> [THE TASK] In the entries below, find the line containing "let found := hits" and the line containing "destruct (texts_at h". Copy those two lines and everything between them exactly, and only that.

*** Begin section ***

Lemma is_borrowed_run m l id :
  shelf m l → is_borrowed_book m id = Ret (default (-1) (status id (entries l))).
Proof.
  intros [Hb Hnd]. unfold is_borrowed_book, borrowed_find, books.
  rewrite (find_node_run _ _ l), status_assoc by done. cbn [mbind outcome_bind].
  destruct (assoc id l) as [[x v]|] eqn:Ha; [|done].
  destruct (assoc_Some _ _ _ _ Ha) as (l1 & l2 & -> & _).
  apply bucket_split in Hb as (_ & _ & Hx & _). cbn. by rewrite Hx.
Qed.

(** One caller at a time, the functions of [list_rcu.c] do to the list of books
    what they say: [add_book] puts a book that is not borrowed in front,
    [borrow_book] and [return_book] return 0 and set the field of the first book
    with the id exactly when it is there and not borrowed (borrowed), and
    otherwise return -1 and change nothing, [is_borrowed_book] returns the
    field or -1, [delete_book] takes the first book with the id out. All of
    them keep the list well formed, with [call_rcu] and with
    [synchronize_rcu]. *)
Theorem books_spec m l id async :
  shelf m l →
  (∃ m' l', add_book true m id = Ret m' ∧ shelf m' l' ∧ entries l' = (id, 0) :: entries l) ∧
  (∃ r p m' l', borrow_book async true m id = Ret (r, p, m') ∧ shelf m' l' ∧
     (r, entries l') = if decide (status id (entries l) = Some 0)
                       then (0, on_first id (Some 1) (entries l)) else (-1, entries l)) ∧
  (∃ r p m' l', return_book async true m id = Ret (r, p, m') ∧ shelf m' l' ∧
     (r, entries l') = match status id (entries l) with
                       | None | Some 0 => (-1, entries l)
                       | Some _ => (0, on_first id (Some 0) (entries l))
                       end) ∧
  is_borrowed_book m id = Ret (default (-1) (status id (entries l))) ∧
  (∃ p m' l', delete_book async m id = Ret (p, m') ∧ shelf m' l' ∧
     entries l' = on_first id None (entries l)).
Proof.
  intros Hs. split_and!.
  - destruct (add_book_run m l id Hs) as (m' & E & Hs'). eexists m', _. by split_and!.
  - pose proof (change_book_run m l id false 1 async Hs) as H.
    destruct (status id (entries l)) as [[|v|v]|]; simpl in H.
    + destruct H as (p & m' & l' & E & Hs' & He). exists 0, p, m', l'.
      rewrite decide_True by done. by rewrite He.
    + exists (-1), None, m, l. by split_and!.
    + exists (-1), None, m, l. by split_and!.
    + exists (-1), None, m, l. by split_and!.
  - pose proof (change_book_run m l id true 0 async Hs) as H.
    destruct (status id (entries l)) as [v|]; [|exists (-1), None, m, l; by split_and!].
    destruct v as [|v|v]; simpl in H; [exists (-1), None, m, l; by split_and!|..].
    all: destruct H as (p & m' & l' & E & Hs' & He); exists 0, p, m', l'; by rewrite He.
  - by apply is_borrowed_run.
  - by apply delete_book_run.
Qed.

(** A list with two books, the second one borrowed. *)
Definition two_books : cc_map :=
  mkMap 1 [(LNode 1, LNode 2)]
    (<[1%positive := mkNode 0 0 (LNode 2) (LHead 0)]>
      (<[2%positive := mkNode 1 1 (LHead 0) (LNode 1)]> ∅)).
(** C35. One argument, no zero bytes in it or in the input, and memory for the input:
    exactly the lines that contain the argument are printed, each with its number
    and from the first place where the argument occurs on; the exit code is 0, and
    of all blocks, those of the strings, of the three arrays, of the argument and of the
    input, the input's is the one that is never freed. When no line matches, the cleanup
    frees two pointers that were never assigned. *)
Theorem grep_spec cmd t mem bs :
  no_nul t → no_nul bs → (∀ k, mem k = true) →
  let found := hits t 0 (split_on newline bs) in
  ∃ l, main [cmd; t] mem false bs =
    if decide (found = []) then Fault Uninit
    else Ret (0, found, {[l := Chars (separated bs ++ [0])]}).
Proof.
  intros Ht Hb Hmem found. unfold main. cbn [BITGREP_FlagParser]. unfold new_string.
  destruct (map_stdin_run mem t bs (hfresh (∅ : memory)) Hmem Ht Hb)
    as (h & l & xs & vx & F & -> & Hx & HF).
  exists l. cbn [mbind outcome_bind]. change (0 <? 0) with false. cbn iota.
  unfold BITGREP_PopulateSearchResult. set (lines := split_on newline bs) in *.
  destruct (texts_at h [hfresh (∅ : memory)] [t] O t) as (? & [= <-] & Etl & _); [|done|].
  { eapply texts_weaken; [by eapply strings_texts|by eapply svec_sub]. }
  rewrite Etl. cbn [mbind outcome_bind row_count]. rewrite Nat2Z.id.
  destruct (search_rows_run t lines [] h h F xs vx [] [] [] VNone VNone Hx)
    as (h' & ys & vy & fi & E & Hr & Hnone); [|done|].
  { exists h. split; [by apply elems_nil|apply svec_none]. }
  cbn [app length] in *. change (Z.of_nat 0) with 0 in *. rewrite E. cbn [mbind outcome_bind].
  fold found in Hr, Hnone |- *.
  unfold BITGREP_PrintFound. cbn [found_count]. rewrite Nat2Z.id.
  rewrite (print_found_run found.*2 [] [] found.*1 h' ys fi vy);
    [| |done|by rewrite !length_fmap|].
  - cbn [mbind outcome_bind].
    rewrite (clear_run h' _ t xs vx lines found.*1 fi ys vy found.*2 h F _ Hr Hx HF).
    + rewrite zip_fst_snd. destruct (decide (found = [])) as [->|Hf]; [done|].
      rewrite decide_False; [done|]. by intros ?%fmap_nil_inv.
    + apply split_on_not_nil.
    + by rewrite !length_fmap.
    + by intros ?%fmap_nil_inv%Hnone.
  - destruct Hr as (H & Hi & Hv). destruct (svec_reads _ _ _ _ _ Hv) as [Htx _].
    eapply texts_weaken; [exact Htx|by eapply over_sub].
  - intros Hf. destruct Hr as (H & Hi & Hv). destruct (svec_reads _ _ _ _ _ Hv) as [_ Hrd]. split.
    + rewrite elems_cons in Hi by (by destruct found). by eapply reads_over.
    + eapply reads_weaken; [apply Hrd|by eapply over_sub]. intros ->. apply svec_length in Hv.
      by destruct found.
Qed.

*** End section ***

> [TASK RESPONSE]
  let found := hits t 0 (split_on newline bs) in
  ∃ l, main [cmd; t] mem false bs =
    if decide (found = []) then Fault Uninit
    else Ret (0, found, {[l := Chars (separated bs ++ [0])]}).
Proof.
  intros Ht Hb Hmem found. unfold main. cbn [BITGREP_FlagParser]. unfold new_string.
  destruct (map_stdin_run mem t bs (hfresh (∅ : memory)) Hmem Ht Hb)
    as (h & l & xs & vx & F & -> & Hx & HF).
  exists l. cbn [mbind outcome_bind]. change (0 <? 0) with false. cbn iota.
  unfold BITGREP_PopulateSearchResult. set (lines := split_on newline bs) in *.
  destruct (texts_at h [hfresh (∅ : memory)] [t] O t) as (? & [= <-] & Etl & _); [|done|].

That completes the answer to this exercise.